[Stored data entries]

(** * FabricFusion: the image-fusion core of [app.py]

    A shallow embedding of [SimpleFabricFusion] (loading, resizing, tiling and
    blending) and the properties its specification states about it.

    Data model.  A numpy image of dtype [uint8] and shape [(H, W, C)] is a list
    of [H] rows, each a list of [W] pixels, each a list of [C] channel values in
    [0, 255].  numpy's [float64] arrays are the same nesting over Rocq's
    primitive binary64 floats, whose operations are the IEEE 754 ones Python
    and numpy compute with. *)

From Stdlib Require Import ZArith Lia Bool String Ascii Floats.
From stdpp Require Import base list strings.

Local Open Scope nat_scope.

(** ** Arrays of shape (H, W, C) *)

Abbreviation array3 A := (list (list (list A))).

(** A pixel is its list of channel values; a raster is a [uint8] image. *)
Abbreviation pixel := (list Z).
Abbreviation raster := (list (list (list Z))).

Definition height {A} (r : array3 A) : nat := length r.
Definition width {A} (r : array3 A) : nat := length (default [] (head r)).
Definition chans {A} (r : array3 A) : nat :=
  length (default [] (head (default [] (head r)))).

(** [r.shape == (h, w, c)]: every row has [w] pixels and every pixel [c]
    channels. *)
Definition has_shape {A} (h w c : nat) (r : array3 A) : Prop :=
  length r = h ∧
  Forall (λ row, length row = w ∧ Forall (λ px, length px = c) row) r.

(** [r[y, x]] *)
Definition pixel_at {A} (r : array3 A) (y x : nat) : option (list A) :=
  r !! y ≫= (.!! x).

(** Every channel is an 8-bit value. *)
Definition is_uint8 (v : Z) : Prop := (0 ≤ v ≤ 255)%Z.
Definition uint8_raster (r : raster) : Prop :=
  Forall (Forall (Forall is_uint8)) r.

(** ** binary64 values

    Python's [float] and numpy's [float64] are IEEE 754 binary64, as are Rocq's
    primitive floats: [+], [-], [*], [/] and the comparisons below are the
    correctly rounded operations the interpreter performs. *)

Module F64.

Local Open Scope float_scope.

(** [float(n)] for a machine-size non-negative integer (exact below 2^53). *)
Definition of_int (n : Z) : float := PrimFloat.of_uint63 (Uint63.of_Z n).
Definition of_nat (n : nat) : float := of_int (Z.of_nat n).

(** The signed integer mantissa of a finite value [m * 2^e]. *)
Definition signed (s : bool) (m : positive) : Z := cond_Zopp s (Zpos m).

(** [int(x)]: truncation toward zero; [None] where Python raises
    ([ValueError] on a NaN, [OverflowError] on an infinity). *)
Definition trunc_SF (x : spec_float) : option Z :=
  match x with
  | S754_zero _ => Some 0%Z
  | S754_finite s m e =>
      Some (if (0 <=? e)%Z then (signed s m * 2 ^ e)%Z
            else Z.quot (signed s m) (2 ^ (- e)))
  | S754_infinity _ | S754_nan => None
  end.

Definition py_int (x : float) : option Z := trunc_SF (Prim2SF x).

(** [int(np.ceil(x))]: the least integer not below [x]. *)
Definition ceil_SF (x : spec_float) : option Z :=
  match x with
  | S754_zero _ => Some 0%Z
  | S754_finite s m e =>
      Some (if (0 <=? e)%Z then (signed s m * 2 ^ e)%Z
            else (- ((- signed s m) / 2 ^ (- e)))%Z)
  | S754_infinity _ | S754_nan => None
  end.

Definition py_int_ceil (x : float) : option Z := ceil_SF (Prim2SF x).

(** [x.astype(np.uint8)] on one element: the fractional part is dropped; a
    value outside [0, 256) would wrap around modulo 256 (what the C cast does
    on the usual platforms). *)
Definition astype_uint8 (x : float) : Z :=
  match py_int x with
  | Some z => (z mod 256)%Z
  | None => 0%Z
  end.

(** The same conversion with saturation instead of wrap-around. *)
Definition clamp_uint8 (x : float) : Z :=
  match py_int x with
  | Some z => Z.max 0 (Z.min 255 z)
  | None => 0%Z
  end.

(** A [uint8] value as a [float64] (exact). *)
Definition of_uint8 (v : Z) : float := of_int v.

(** [v / 255.0] *)
Definition norm (v : Z) : float := of_uint8 v / 255.

(** [x] lies in [[n, n + 1)] for the 8-bit value [n]: a test by comparisons,
    without decoding [x]. *)
Definition byte_is (n : Z) (x : float) : bool :=
  (0 <=? n)%Z && (n <=? 255)%Z && (of_int n <=? x) && (x <? of_int (n + 1)).

(** A binary search for the integer part of [x] in [[0, 2^bits)], above
    [acc]. *)
Fixpoint byte_search (bits : nat) (acc : Z) (x : float) : Z :=
  match bits with
  | O => acc
  | S b =>
      let t := (acc + 2 ^ Z.of_nat b)%Z in
      if of_int t <=? x then byte_search b t x else byte_search b acc x
  end.

Definition byte_guess (x : float) : Z := byte_search 8 0 x.

End F64.

(** ** The rounding of binary64 operations

    The definitions used to state what [SpecFloat]'s rounding algorithm
    computes; the facts about them are proved below. *)

Module Binary64.

Local Open Scope Z_scope.

(** The exponent of the unit in the last place for a value of magnitude [d]. *)
Definition fexp64 (d : Z) : Z := Z.max (d - 53) (-1074).

(** What a shift record says about the number [N / U] it approximates: [m]
    is its integer part and the two bits locate the remainder with respect
    to the half. *)
Definition loc_ok (a b : Z) (r s : bool) : Prop :=
  match r, s with
  | false, false => a = 0
  | false, true => 0 < a < b
  | true, false => a = b
  | true, true => b < a
  end.

Definition shr_inv (N U : Z) (mrs : shr_record) : Prop :=
  0 ≤ shr_m mrs ∧ shr_m mrs * U ≤ N < (shr_m mrs + 1) * U ∧
  loc_ok (2 * (N - shr_m mrs * U)) U (shr_r mrs) (shr_s mrs).

(** The exponent scale used to compare values: [P e = 2^(e + 2200)]. *)
Definition P (e : Z) : Z := 2 ^ (e + 2200).

(** The rounded mantissa and exponent computed by [binary_round_aux], before
    the final classification. *)
Definition rounded (mx ex : Z) (lx : location) : Z * Z :=
  let '(mrs1, e1) := shr_fexp prec emax mx ex lx in
  (round_nearest_even (shr_m mrs1) (loc_of_shr_record mrs1), e1).

Definition classify_rounded (sx : bool) (mr er : Z) : spec_float :=
  let '(mrs2, e2) := shr_fexp prec emax mr er loc_Exact in
  match shr_m mrs2 with
  | Z0 => S754_zero sx
  | Zpos m => if e2 <=? 971 then S754_finite sx m e2 else S754_infinity sx
  | Zneg _ => S754_nan
  end.

(** The rounded mantissa fits the exponent, so that the second normalisation
    is exact: it leaves the value, or halves [2^53] once. *)
Definition fits (mr er : Z) : Prop :=
  mr = 0 ∨ fexp64 (Zdigits2 mr + er) ≤ er ∨
  (mr = 2 ^ 53 ∧ fexp64 (54 + er) = er + 1).

(** The value [r] that classifying the rounded mantissa [mr * 2^er] gives. *)
Definition round_result (sx : bool) (mr er : Z) (r : spec_float) : Prop :=
  (mr = 0 ∧ r = S754_zero sx) ∨
  ∃ m2 e2, ((e2 = er ∧ Zpos m2 = mr) ∨
            (e2 = er + 1 ∧ Zpos m2 = 2 ^ 52 ∧ mr = 2 ^ 53)) ∧
    r = if e2 <=? 971 then S754_finite sx m2 e2 else S754_infinity sx.

(** The located input is either exact or already has enough digits. *)
Definition roundable (mx ex : Z) (lx : location) : Prop :=
  lx = loc_Exact ∨ ex ≤ fexp64 (Zdigits2 mx + ex).

(** [N / D * 2^ex] is rounded to [mr * 2^er]: the nearest multiple of
    [2^er], the even one of two nearest. *)
Record rounds (N D ex mr er : Z) : Prop := {
  rounds_exp : ex ≤ er;
  rounds_nonneg : 0 ≤ mr;
  rounds_ge_floor : ∀ k, k * (2 ^ (er - ex) * D) ≤ N → k ≤ mr;
  rounds_le_ceil : ∀ k, N ≤ k * (2 ^ (er - ex) * D) → mr ≤ k;
  rounds_half : - (2 ^ (er - ex) * D) ≤ 2 * (mr * (2 ^ (er - ex) * D) - N)
                ≤ 2 ^ (er - ex) * D;
  rounds_tie_up : 2 * (mr * (2 ^ (er - ex) * D) - N) = 2 ^ (er - ex) * D →
                  Z.even mr = true;
  rounds_tie_down : 2 * (N - mr * (2 ^ (er - ex) * D)) = 2 ^ (er - ex) * D →
                    Z.even mr = true;
}.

EXERCISE
Take the records above and return, word for word, only the lines that fall from the line with "Definition clamp_uint8 (x" to the line with "(** [v / 255.0] *)", both of them included.

TASK SOLUTION
Definition clamp_uint8 (x : float) : Z :=
  match py_int x with
  | Some z => Z.max 0 (Z.min 255 z)
  | None => 0%Z
  end.

(** A [uint8] value as a [float64] (exact). *)
Definition of_uint8 (v : Z) : float := of_int v.

(** [v / 255.0] *)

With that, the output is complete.